SPIN kicks off their
five-night string of shows tonight at Terminal 5, each one promising to boast five hours of music — bringing the week's total to 25 hours, get it? — by seminal acts of the last 25 years: Smashing Pumpkins tonight, Flaming Lips tomorrow, The Black Keys on Wednesday, The National on Thursday and Spiritualized performing
Ladies and Gentlemen We Are Floating in Space in its entirety (complete with choir and orchestra) at Radio City on Friday. Each show, bolstered by a solid round of supporting bands, will stream live over at
Spin.com if you weren't able to score tickets or are just over Terminal 5 once and for all.
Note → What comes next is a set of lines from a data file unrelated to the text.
(* ===== verification/PageBoxPool.v ===== *)
(** [page_box_pool.rs]: the bounded recycle pool of retired page boxes, its two
    lanes of size-class stacks, the byte cap they share and the gauge that
    mirrors what is parked. *)

From S2P Require Import Prelude PageBox.

Definition MAX_POOL_CLASSES : nat := 256.
Definition STAGING_SHARE_DIVISOR : Z := 4.

(** One lane: a stack per size class, its top first, and the bytes parked. *)
Record Lane := mkLane { classes : list (list PageBox); bytes : Z }.

Definition lane_new : Lane := mkLane (replicate MAX_POOL_CLASSES []) 0.

Inductive LaneKind := Buffer | Staging.

#[global] Instance LaneKind_eq_dec : EqDecision LaneKind.
Proof. solve_decision. Defined.

(** The mutex-guarded lanes, the gauge and the cap. *)
Record PageBoxPool := mkPool
  { buffer_lane : Lane; staging_lane : Lane; pooled_bytes : Z; cap_bytes : Z }.

Definition lane (p : PageBoxPool) (k : LaneKind) : Lane :=
  match k with Buffer => buffer_lane p | Staging => staging_lane p end.

Definition set_lane (p : PageBoxPool) (k : LaneKind) (l : Lane) : PageBoxPool :=
  match k with
  | Buffer => mkPool l (staging_lane p) (pooled_bytes p) (cap_bytes p)
  | Staging => mkPool (buffer_lane p) l (pooled_bytes p) (cap_bytes p)
  end.

Definition set_gauge (p : PageBoxPool) (g : Z) : PageBoxPool :=
  mkPool (buffer_lane p) (staging_lane p) g (cap_bytes p).

Definition pool_new (cap : Z) : PageBoxPool := mkPool lane_new lane_new 0 cap.

Definition set_cap (p : PageBoxPool) (cap : Z) : PageBoxPool :=
  mkPool (buffer_lane p) (staging_lane p) (pooled_bytes p) cap.

Definition enabled (p : PageBoxPool) : bool := negb (cap_bytes p =? 0).

Section Pool.
Context (usize_bits : Z).

Definition wrapu (x : Z) : Z := x mod 2 ^ usize_bits.

Definition total_bytes (p : PageBoxPool) : Z := wrapu (bytes (buffer_lane p) + bytes (staging_lane p)).

(** The size class of a request: its page count less one. *)
Definition class_of (logical_len : Z) : Z := div_ceil (Z.max logical_len 1) PAGE_SIZE - 1.

Definition pop (p : PageBoxPool) (k : LaneKind) (logical_len : Z) : option PageBox * PageBoxPool :=
  let class := class_of logical_len in
  let l := lane p k in
  if Z.of_nat MAX_POOL_CLASSES <=? class then (None, p)
  else
  match classes l !! Z.to_nat class with
  | Some (pb :: rest) =>
    let p := set_lane p k (mkLane (<[Z.to_nat class := rest]> (classes l))
                     (wrapu (bytes l - pb_len pb))) in
    (Some (set_logical_len pb logical_len), set_gauge p (total_bytes p))
  | _ => (None, p)
  end.

(** [None] is the panic of a length that cannot be padded. *)
Definition serves (p : PageBoxPool) (logical_len : Z) : option bool :=
  if enabled p then
  padded ← padded_len usize_bits logical_len;
  Some (padded / PAGE_SIZE <=? Z.of_nat MAX_POOL_CLASSES)
  else Some false.

Definition acquire (p : PageBoxPool) (logical_len : Z) : option (option PageBox * PageBoxPool) :=
  ok ← serves p logical_len;
  Some (if (ok : bool) then pop p Buffer logical_len else (None, p)).

(** [pooled_bytes()]: the [u64] gauge read as a [usize]. *)
Definition pooled_usize (p : PageBoxPool) : Z :=
  if pooled_bytes p <=? usize_max usize_bits then pooled_bytes p else usize_max usize_bits.

(** [retire] is the device's lease retirement pass, which may park boxes. *)
Definition acquire_or_retire (p : PageBoxPool) (logical_len : Z) (retire : PageBoxPool -> PageBoxPool)
  : option (option PageBox * PageBoxPool) :=
  '(r, p) ← acquire p logical_len;
  match r with
  | Some pb => Some (Some pb, p)
  | None =>
    ok ← serves p logical_len;
    if negb ok then Some (None, p)
    else
    padded ← padded_len usize_bits logical_len;
    if cap_bytes p <? wrapu (pooled_usize p + padded) then Some (None, p)
    else acquire (retire p) logical_len
  end.

Definition recycle_in (p : PageBoxPool) (k : LaneKind) (pb : PageBox) : option PageBox * PageBoxPool :=
  if negb (pb_native_owned pb) then (Some pb, p)
  else if cap_bytes p =? 0 then (Some pb, p)
  else
  let class := pb_len pb / PAGE_SIZE - 1 in
  if Z.of_nat MAX_POOL_CLASSES <=? class then (Some pb, p)
  else
  let lane_cap := match k with Buffer => cap_bytes p | Staging => cap_bytes p / STAGING_SHARE_DIVISOR end in
  let len := pb_len pb in
  let total := total_bytes p in
  let l := lane p k in
  if (cap_bytes p <? wrapu (total + len)) || (lane_cap <? wrapu (bytes l + len)) then (Some pb, p)
  else
  let stack := default [] (classes l !! Z.to_nat class) in
  (None, set_gauge (set_lane p k (mkLane (<[Z.to_nat class := pb :: stack]> (classes l))
                              (wrapu (bytes l + len))))
     (wrapu (total + len))).

Definition recycle (p : PageBoxPool) (pb : PageBox) : option PageBox * PageBoxPool := recycle_in p Buffer pb.

(** [backing] is the box when this was its last owner, [None] while another
owner remains.  Answers whether the box was parked. *)
Definition recycle_staging (p : PageBoxPool) (backing : option PageBox) : bool * PageBoxPool :=
  match backing with
  | None => (false, p)
  | Some pb =>
    if has_readers pb then (false, p)
    else let '(r, p) := recycle_in p Staging pb in
 (match r with None => true | Some _ => false end, p)
  end.

(** The padded bytes freed, and the pool with an empty staging lane. *)
Definition drain_staging (p : PageBoxPool) : Z * PageBoxPool :=
  let l := staging_lane p in
  let p' := set_lane p Staging (mkLane (map (fun _ => []) (classes l)) 0) in
  (bytes l, set_gauge p' (total_bytes p')).

(** The takes of one API call: the pool held under one lock (when it was
enabled), hits and misses. *)
Record StagingTake := mkTake { guarded : bool; hits : Z; misses : Z }.

Definition take_staging (p : PageBoxPool) : StagingTake := mkTake (enabled p) 0 0.

Definition try_take (heap : Z -> option (Z -> Z)) (s : Statics) (p : PageBoxPool) (t : StagingTake)
  (logical_len : Z) : option PageBox * Statics * PageBoxPool * StagingTake :=
  let fresh p t :=
  match try_new_uninit usize_bits heap s logical_len with
  | Some (pb, s') => (Some pb, s', p, t)
  | None => (None, s, p, t)
  end in
  if negb (guarded t) then fresh p t
  else
  match pop p Staging logical_len with
  | (Some pb, p) => (Some pb, s, p, mkTake true (hits t +| 1)%u32 (misses t))
  | (None, p) => fresh p (mkTake true (hits t) (misses t +| 1)%u32)
  end.

End Pool.
Lemma create_step n w id v init a :
  inv n w -> sim w a -> w_live w !! id = None -> v ∉ versions w ->
  let w' := mkWorld (w_pool w) (<[id := v]> (w_live w)) (write_version (w_content w) v (λ _, True) init) in
  inv n w' /\ sim w' (write_texture a id (λ _, True) init).
Proof.
  intros I S Hid Hv w'.
  assert (Hsame : forall x t, x ∈ versions w -> w_content w' x t = w_content w x t).
  { intros x t Hx. apply write_version_other. left. by intros ->. }
  assert (Hlive : forall i x, w_live w !! i = Some x -> x ∈ versions w).
  { intros i x Hx. apply elem_of_app. left. by eapply live_elem. }
  assert (Hpool : forall x, x ∈ pool_views (w_pool w) -> x ∈ versions w) by (intros; apply elem_of_app; by right).
  split.
  - split; cbn [w' w_pool w_live w_content].
    + apply I.
    + unfold versions, live_views. cbn [w' w_pool w_live]. rewrite live_insert, delete_id by done.
      apply NoDup_cons. split; [exact Hv|apply I].
    + apply I.
    + intros i s Hs. destruct (inv_state _ _ I _ _ Hs) as (He & x & Hx & [Ssh Shi Ssp]). split; [done|]. exists x.
      rewrite lookup_insert_ne by (intros ->; congruence). split; [done|]. split; try done.
      intros h sp k Hh Hsp Hk. eapply held_ok_same; [| |by eapply Ssp]; intros t; apply Hsame; eauto using spare_elem.
    + intros e He. destruct (inv_retiring _ _ I _ He) as [Hep Hr]. split; [done|]. intros s h x Hs Ee Eh Hx.
      destruct (inv_state _ _ I _ _ Hs) as (_ & y & Hy & _).
      rewrite lookup_insert_ne in Hx by (intros Eq; rewrite <- Eq in Hy; congruence).
      eapply held_ok_same; [| |by eapply Hr]; intros t; apply Hsame; eauto using retiring_elem.
  - intros i x t Hx Ht. cbn [w' w_live w_content] in *. unfold write_version, write_texture.
    destruct (decide (i = id)) as [->|Hne].
    + rewrite lookup_insert_eq in Hx. injection Hx as <-. by rewrite !decide_True.
    + rewrite lookup_insert_ne in Hx by done. rewrite !decide_False; [by apply S|tauto|].
      intros [-> _]. apply Hv. eauto.
Qed.
(* ===== verification/VisibilityPasses.v ===== *)
(** The counting that [Visibility] drives: the pool's list lemmas, what the GPU
    counts for a command stream, what each pass operation does to the mode, and
    sums over slot ranges. *)

From S2P Require Import Prelude Visibility.

(** ** Lists *)

Lemma filter_ext_in {A} (P Q : A -> Prop) `{!forall x, Decision (P x)} `{!forall x, Decision (Q x)} (l : list A) :
  (forall x, x ∈ l -> P x <-> Q x) -> filter P l = filter Q l.
Proof.
  induction l as [|x l IH]; intros Hl; [done|]. rewrite !filter_cons, IH by (intros; apply Hl; by right).
  pose proof (Hl x ltac:(left)). destruct (decide (P x)), (decide (Q x)); tauto.
Qed.

Lemma filter_empty_in {A} (P : A -> Prop) `{!forall x, Decision (P x)} (l : list A) :
  (forall x, x ∈ l -> ~ P x) -> filter P l = [].
Proof.
  induction l as [|x l IH]; intros Hl; [done|]. rewrite filter_cons, decide_False by (apply Hl; left).
  apply IH. intros; apply Hl; by right.
Qed.

Lemma min_by_spec {A} (key : A -> Z) (ok : A -> bool) (l pre : list A) best i k :
  (forall j c, best = Some (j, c) -> exists b, pre !! j = Some b /\ ok b = true) ->
  min_by key ok l (length pre) best = Some (i, k) -> exists b, (pre ++ l) !! i = Some b /\ ok b = true.
Proof.
  revert pre best. induction l as [|x l IH]; intros pre best Hb H; simpl in H.
  - rewrite app_nil_r. by eapply Hb.
  - replace (S (length pre)) with (length (pre ++ [x])) in H by (rewrite length_app; simpl; lia).
    replace (pre ++ x :: l) with ((pre ++ [x]) ++ l) by (by rewrite <- app_assoc).
    eapply IH; [|exact H]. intros j c Hj. destruct (ok x) eqn:Ex.
    + assert (j = length pre \/ best = Some (j, c)) as [->|Hb'].
      { destruct best as [[j0 k0]|]; [destruct (_ <? _)|]; naive_solver. }
      * exists x. split; [|done]. by rewrite list_lookup_middle.
      * destruct (Hb _ _ Hb') as (b & Hl & Ho). exists b. split; [|done]. by apply lookup_app_l_Some.
    + destruct (Hb _ _ Hj) as (b & Hl & Ho). exists b. split; [|done]. by apply lookup_app_l_Some.
Qed.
It's all to celebrate the magazine's 25th year of publication, a big deal not only in the days of dwindling print media, but as to what SPIN has represented over the years. As the only major publication to cover college radio's heyday in the 80s, to writing about hip-hop when most outlets were largely ignoring the genre, to being the only rock-oriented publication to appoint a female editor in chief with
Sia Michel, they've stood as the anti-establishment (ignoring their brief infatuation with Fall Out Boy in 2005-2006) to industry bigwig
Rolling Stone. As its relevancy is continuously tested in this day and age, it's easy to forget that SPIN provided one of the only, if not the best, channels for "alternative" bands to reach the masses during the 80s and 90s. All sorts of retrospective coverage of the last two-plus-some decades can be found
here.
The first SPIN magazine I ever bought had Green Day on the cover promoting Nimrod, a photo essay of Lollapalooza and a feature on Hole. I still have it. It's what made me want to write about music.